TASK BRIEF »
Could you report every line from the entries that includes the word "KeyValue"?

━━ ENTRIES SUPPLIED ━━

(** * otel-demo-lite: the checkout orchestrator and its services

    A shallow embedding of the Go and JavaScript services of the demo
    (checkout, cart, shipping, fraud detection, payment, frontend) and of
    the span recorder they drive, with the properties of the specification
    stated and settled over it. *)

From Stdlib Require Import ZArith List String Ascii Bool Lia QArith Qround.
From stdpp Require Import gmap strings list fin_maps pretty.

Local Open Scope string_scope.
Local Open Scope Z_scope.
Local Open Scope list_scope.

(** ** Text helpers *)

(** The double-quote character, for the JSON texts the handlers write. *)
Definition dq : string := String "034"%char EmptyString.

(** [jstr s] is [s] between double quotes, as it stands in a Go or JS
    literal such as [{"status":"ok"}]. *)
Definition jstr (s : string) : string := dq +:+ s +:+ dq.

(** [fmt.Sprintf("%.2f", x)] and [toFixed(2)] of an amount that is a whole
    number of hundredths; amounts are kept in hundredths throughout. *)
Definition two_digits (n : Z) : string :=
  if n <? 10 then "0" +:+ pretty n else pretty n.

Definition fmt_hundredths (c : Z) : string :=
  pretty (c / 100) +:+ "." +:+ two_digits (c mod 100).

(** ** The span recorder (OpenTelemetry API as the services use it) *)

Module Otel.

Inductive SpanKind :=
| SpanKindInternal | SpanKindServer | SpanKindClient
| SpanKindProducer | SpanKindConsumer.

(** Status codes. *)
Inductive Code := Unset | Error | Ok.

Inductive Value :=
| VString (s : string)
| VInt (n : Z)
| VBool (b : bool)
| VHundredths (c : Z)
| VStringSlice (l : list string).

Definition KeyValue : Type := string * Value.

Record Event := mkEvent { ev_name : string; ev_attrs : list KeyValue }.

(** A span's parent: none (a root), a span of this process, or a span of
    the caller, known by the identifier carried in the request headers. *)
Inductive Parent := NoParent | LocalParent (id : nat) | RemoteParent (span_id : string).

Record Span := mkSpan {
  name : string;
  kind : SpanKind;
  parent : Parent;
  attributes : list KeyValue;
  events : list Event;
  status : Code;
  ended : bool
}.

Definition newSpan (n : string) (k : SpanKind) (p : Parent) (attrs : list KeyValue) : Span :=
  mkSpan n k p attrs [] Unset false.

(** Every operation on an ended span is ignored. *)
Definition span_SetAttributes (kvs : list KeyValue) (s : Span) : Span :=
  if ended s then s
  else mkSpan (name s) (kind s) (parent s) (attributes s ++ kvs) (events s) (status s) false.

Definition span_AddEvent (n : string) (attrs : list KeyValue) (s : Span) : Span :=
  if ended s then s
  else mkSpan (name s) (kind s) (parent s) (attributes s)
              (events s ++ [mkEvent n attrs]) (status s) false.

(** [RecordError] and [recordException] add an event named [exception]
    that carries the message. They leave the status as it is: setting
    it is the separate call [SetStatus], which the JavaScript services
    make right after [recordException] and the Go services never make. *)
Definition span_RecordError (msg : string) (s : Span) : Span :=
  span_AddEvent "exception" [("exception.message", VString msg)] s.

(** [SetStatus]: [Ok] is final, [Error] replaces [Unset], and setting
    [Unset] changes nothing. *)
Definition span_SetStatus (c : Code) (s : Span) : Span :=
  if ended s then s
  else match status s, c with
       | Ok, _ => s
       | _, Unset => s
       | _, _ => mkSpan (name s) (kind s) (parent s) (attributes s) (events s) c false
       end.

(** [End] is idempotent. *)
Definition span_End (s : Span) : Span :=
  mkSpan (name s) (kind s) (parent s) (attributes s) (events s) (status s) true.

Definition is_root (s : Span) : bool :=
  match parent s with LocalParent _ => false | _ => true end.

Definition kind_eqb (a b : SpanKind) : bool :=
  match a, b with
  | SpanKindInternal, SpanKindInternal | SpanKindServer, SpanKindServer
  | SpanKindClient, SpanKindClient | SpanKindProducer, SpanKindProducer
  | SpanKindConsumer, SpanKindConsumer => true
  | _, _ => false
  end.

End Otel.

(** ** HTTP *)

Module Http.

Record Response := mkResponse { statusCode : Z; body : string }.

Definition is_2xx (r : Response) : bool := (200 <=? statusCode r) && (statusCode r <? 300).

(** The base URLs of go/config/config.go. *)
Inductive Service :=
| FrontendURL | PaymentURL | ShippingURL | CheckoutURL | CartURL
| ProductCatalogURL | RecommendationURL | AdURL | EmailURL | CurrencyURL
| AccountingURL | FraudDetectionURL | QuoteURL.

Definition service_eqb (a b : Service) : bool :=
  match a, b with
  | FrontendURL, FrontendURL | PaymentURL, PaymentURL | ShippingURL, ShippingURL
  | CheckoutURL, CheckoutURL | CartURL, CartURL | ProductCatalogURL, ProductCatalogURL
  | RecommendationURL, RecommendationURL | AdURL, AdURL | EmailURL, EmailURL
  | CurrencyURL, CurrencyURL | AccountingURL, AccountingURL
  | FraudDetectionURL, FraudDetectionURL | QuoteURL, QuoteURL => true
  | _, _ => false
  end.

(** An outbound request: method, base URL, path and query, and what the
    instrumented transport injects (the calling span and the baggage). *)
Record Request := mkRequest {
  r_method : string;
  r_service : Service;
  r_path : string;
  r_query : list (string * string);
  r_span : option nat;
  r_baggage : list (string * string)
}.

(** What [client.Do] returns: an error, or a response. *)
Inductive Outcome :=
| TransportError (msg : string)
| Responded (code : Z) (payload : string).

(** An inbound request. The query is the decoded one; [req.url] has no
    query part exactly when [q_query] is empty. *)
Record Inbound := mkInbound {
  q_method : string;
  q_path : string;
  q_query : list (string * string);
  q_traceparent : option string;
  q_baggage : list (string * string)
}.

Definition query_Get (k : string) (q : list (string * string)) : string :=
  match List.find (fun kv => String.eqb (fst kv) k) q with
  | Some kv => snd kv
  | None => EmptyString
  end.

(** ** Go's [http.ServeMux]

    A pattern that ends in a slash matches every path it is a prefix of;
    any other pattern matches that path only. The longest matching
    pattern wins; with none the mux answers 404. A path is the path of
    the request line, taken to carry no percent-escape. *)
Definition pattern_matches (pat path : string) : bool :=
  if String.eqb pat path then true
  else match String.get (Nat.pred (String.length pat)) pat with
       | Some "/"%char => String.prefix pat path
       | _ => false
       end.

━━━

REPLY »
Definition KeyValue : Type := string * Value.
Record Event := mkEvent { ev_name : string; ev_attrs : list KeyValue }.
  attributes : list KeyValue;
Definition newSpan (n : string) (k : SpanKind) (p : Parent) (attrs : list KeyValue) : Span :=
Definition span_SetAttributes (kvs : list KeyValue) (s : Span) : Span :=
Definition span_AddEvent (n : string) (attrs : list KeyValue) (s : Span) : Span :=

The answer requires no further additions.